L'insoumise

Note: Attention, la quatrième de couverture en dit trop, et en plus, de manière incorrecte.

L'ouvrage:
Londres, 1888.
Alors qu'un tueur en série (que l'on surnommera Jack l'éventreur) sévit dans le quartier de White Chappel, Fiona Fennigan, dix-sept ans, économise pour ouvrir une épicerie. Elle rêve d'une vie simple où Joe Bristo et elle, mariés, tiendraient leur commerce.
Paddy, Le père de Fiona, prend la tête d'un syndicat d'ouvriers.

Critique:
Si cette saga est desservie par quelques topoi du genre, la romancière est parvenue à s'écarter des sentiers battus. Si on retrouve une héroïne belle, intrépide, et démunie, mais assez pugnace pour s'en tirer, elle sera sympathique au lecteur parce qu'elle n'a pas la suffisance de certaines héroïnes (je pense notamment à celles de Jacqueline Monsigny, voire de Juliette Benzoni). D'autre part, il lui arrive de se tromper. Les autres personnages ne sont pas trop clichés. Bien sûr, les méchants sont manichéens, mais ils sont crédibles car ce genre de personnes existent.
Parmi les personnages qu'on ne s'attendrait pas à trouver dans ce genre de romans, il y a Nick. Si ce qu'il subit de la part de sa famille est attendu, sa situation et les raisons de son éloignement ne se retrouvent pas souvent, surtout dans un roman se déroulant à cette époque.

Certaines situations sont également assez hors du commun pour créer de la nouveauté et des rebondissements. Par exemple, la situation dans laquelle se retrouve Fiona lors de l'arrestation de son ami est assez incongrue. Jennifer Donnelly l'a amenée avec à propos, et les personnages concernés ont finalement su en tirer profit.%%Je ne m'attendais absolument pas à ce que découvre Fiona vers la fin. Au début, j'ai trouvé ce rebondissement très gros, mais la romancière l'a expliqué de manière convaincante.

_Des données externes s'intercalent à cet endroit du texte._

Lemma step_user_bounded (Date_parse : string -> option string)
    (c : Call) (now newId : string) (d : UserData) :
  record_bounded d -> valid_id newId ->
  record_bounded (step_user Date_parse c now newId d).
Proof.
  intros Hd Hn. assert (Hd0 := Hd). destruct Hd0 as (Hts & Hcs & Hgs).
  destruct c as [|body| |body|id0|id0 body|id0| |body|id0| |body|id0];
    simpl; try done.
  - destruct (u_migrated d); [done|]. destruct body as [b|]; [|done].
    destruct (data (validateTodoState Date_parse now b)) as [payload|] eqn:E; [|done].
    apply payload_bounded in E as (H1 & H2 & H3).
    split; [|by split]. simpl. by apply todos_bounded_typed.
  - destruct body as [b|]; [|done].
    assert (Hgoal : record_bounded
              (if is_reorder b then
                 match Json.get b "fromIndex", Json.get b "toIndex" with
                 | Some (JNumber f), Some (JNumber t) =>
                     snd (Store.User.reorderUserTodos f t d)
                 | _, _ => d
                 end
               else
                 match valid (validateNewTodoInput b), data (validateNewTodoInput b) with
                 | true, Some (title, c, gs) =>
                     snd (Store.User.addUserTodo (mkTodo newId title false c gs now now) d)
                 | _, _ => d
                 end)).
    { destruct (is_reorder b).
      - destruct (Json.get b "fromIndex") as [[| |f| | |]|]; try done.
        destruct (Json.get b "toIndex") as [[| |t| | |]|]; try done.
        unfold Store.User.reorderUserTodos, splice_out, splice_in. simpl.
        split; [|by split]. simpl. intros x Hx.
        apply elem_of_app in Hx as [Hx|Hx].
        + apply Hts. eapply list_elem_of_delete_inv, elem_of_sublist;
            [exact Hx|apply sublist_take].
        + apply elem_of_cons in Hx as [Hx|Hx].
          * apply Hts. destruct (u_todos d !! _) as [slot|] eqn:E; [|done].
            simpl in Hx. subst slot. by eapply list_elem_of_lookup_2.
          * apply Hts. eapply list_elem_of_delete_inv, elem_of_sublist;
              [exact Hx|apply sublist_drop].
      - destruct (valid _); [|done].
        destruct (data (validateNewTodoInput b)) as [[[title c] gs]|] eqn:E; [|done].
        apply validateNewTodoInput_bounded in E as (H1 & H2 & H3 & H4).
        split; [|by split]. simpl. intros x Hx.
        apply elem_of_cons in Hx as [[= ->]|Hx]; [|by apply Hts].
        unfold todo_bounded. simpl. split; [done|]. split; [done|]. by split. }
    by destruct b.
  - destruct body as [b|]; [|done].
    destruct (valid _); [|done].
    destruct (data (validateUpdateTodoInput b)) as [updates|] eqn:E; [|done].
    destruct (validateUpdateTodoInput_fields _ _ E) as (Hid & _).
    apply validateUpdateTodoInput_bounded in E as (H1 & H2 & H3).
    unfold Store.User.updateUserTodo.
    destruct (findIndex _ _) as [[i|]|]; try done.
    destruct (u_todos d !! i) as [[old|]|] eqn:Ei; simpl; try done.
    split; [|by split]. simpl. intros x Hx.
    apply list_elem_of_lookup in Hx as [j Hj].
    apply list_lookup_insert_Some in Hj as [(-> & [= <-] & _)|[_ Hj]].
    + apply merge_bounded; try done. apply Hts. by eapply list_elem_of_lookup_2.
    + apply Hts. by eapply list_elem_of_lookup_2.
  - unfold Store.User.deleteUserTodo.
    destruct (elements (u_todos d)) as [ts|] eqn:E; simpl; [|done].
    apply elements_Returned in E. rewrite E in Hts. apply todos_bounded_typed in Hts.
    split; [|by split]. simpl. apply todos_bounded_typed.
    apply Forall_forall. intros t Ht. apply list_elem_of_filter in Ht as [_ Ht].
    by apply (proj1 (Forall_forall _ _) Hts).
  - destruct body as [b|]; [|done]. destruct (valid _) eqn:Ev; [|done].
    destruct (data (validateNewCategoryInput b)) as [[[name icon] color]|] eqn:E; [|done].
    split; [done|]. split; [|done]. simpl. apply Forall_app. split; [done|].
    apply Forall_singleton.
    revert E. unfold validateNewCategoryInput. destruct (negb _); [done|].
    destruct (missing (sanitizeString (Json.get b "name") _)) eqn:E1,
      (missing (sanitizeString (Json.get b "icon") _)) eqn:E2,
      (missing (validateColor _)) eqn:E3; simpl; try done.
    intros [= <- <- <-]. unfold category_bounded. simpl.
    auto using text_field, color_field.
  - unfold Store.User.deleteUserCategory. simpl.
    assert (Hcs' : Forall category_bounded
                     (filter (fun c => cat_id c ≠ id0) (u_categories d))).
    { apply Forall_forall. intros c Hc. apply list_elem_of_filter in Hc as [_ Hc].
      by apply (proj1 (Forall_forall _ _) Hcs). }
    destruct (elements (u_todos d)) as [ts|] eqn:E; simpl; [|by split].
    apply elements_Returned in E. rewrite E in Hts. apply todos_bounded_typed in Hts.
    split; [|by split]. simpl. apply todos_bounded_typed, Forall_fmap.
    eapply Forall_impl; [exact Hts|]. intros t. apply clearCategory_bounded.
  - destruct body as [b|]; [|done]. destruct (valid _) eqn:Ev; [|done].
    destruct (data (validateNewTagInput b)) as [[name color]|] eqn:E; [|done].
    split; [done|]. split; [done|]. simpl. apply Forall_app. split; [done|].
    apply Forall_singleton.
    revert E. unfold validateNewTagInput. destruct (negb _); [done|].
    destruct (missing (sanitizeString (Json.get b "name") _)) eqn:E1,
      (missing (validateColor _)) eqn:E3; simpl; try done.
    intros [= <- <-]. unfold tag_bounded. simpl.
    auto using text_field, color_field.
  - unfold Store.User.deleteUserTag. simpl.
    assert (Hgs' : Forall tag_bounded
                     (filter (fun g => tag_id g ≠ id0) (u_tags d))).
    { apply Forall_forall. intros g Hg. apply list_elem_of_filter in Hg as [_ Hg].
      by apply (proj1 (Forall_forall _ _) Hgs). }
    destruct (elements (u_todos d)) as [ts|] eqn:E; simpl; [|by split].
    apply elements_Returned in E. rewrite E in Hts. apply todos_bounded_typed in Hts.
    split; [|by split]. simpl. apply todos_bounded_typed, Forall_fmap.
    eapply Forall_impl; [exact Hts|]. intros t. apply removeTag_bounded.
Qed.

En outre, l'auteur décrit très bien l'existence d'une famille soudée dont les conditions de vie ne sont pas faciles. Le contexte historique est bien décrit. Il est intéressant que l'auteur ait articulé son histoire autour du mystère que fut Jack l'éventreur. En outre, la résolution qu'elle donne à l'énigme colle très bien à son histoire. Je trouve qu'elle a intelligemment tiré partie du contexte historique.

Malheureusement, elle n'a pas évité certaines ficelles qui m'ont profondément agacée. Par exemple, l'espèce de chassé-croisé entre deux personnages. On m'objectera que l'auteur a agi ainsi pour faire un peu durer l'attente du lecteur, et que de toute façon, tout cadre avec les sentiments des protagonistes. Soit, mais j'ai trouvé cela très long et indigne d'un roman dont l'auteur avait, jusque-là, fait son possible pour s'écarter des lieux communs.

Éditeur: Belfond.
La version audio que j'ai entendue a été enregistrée par Sylvie Barghon pour l'association Valentin Haüy.
Je n'ai pas l'orthographe exacte du nom de la lectrice, je lui présente donc mes excuses si celui-ci est mal écrit.
La lectrice adopte un ton plutôt sobre. Je pense qu'elle a eu raison de ne pas trop chercher à interpréter, car il serait très facile de prendre un ton larmoyant pour lire ce genre de romans.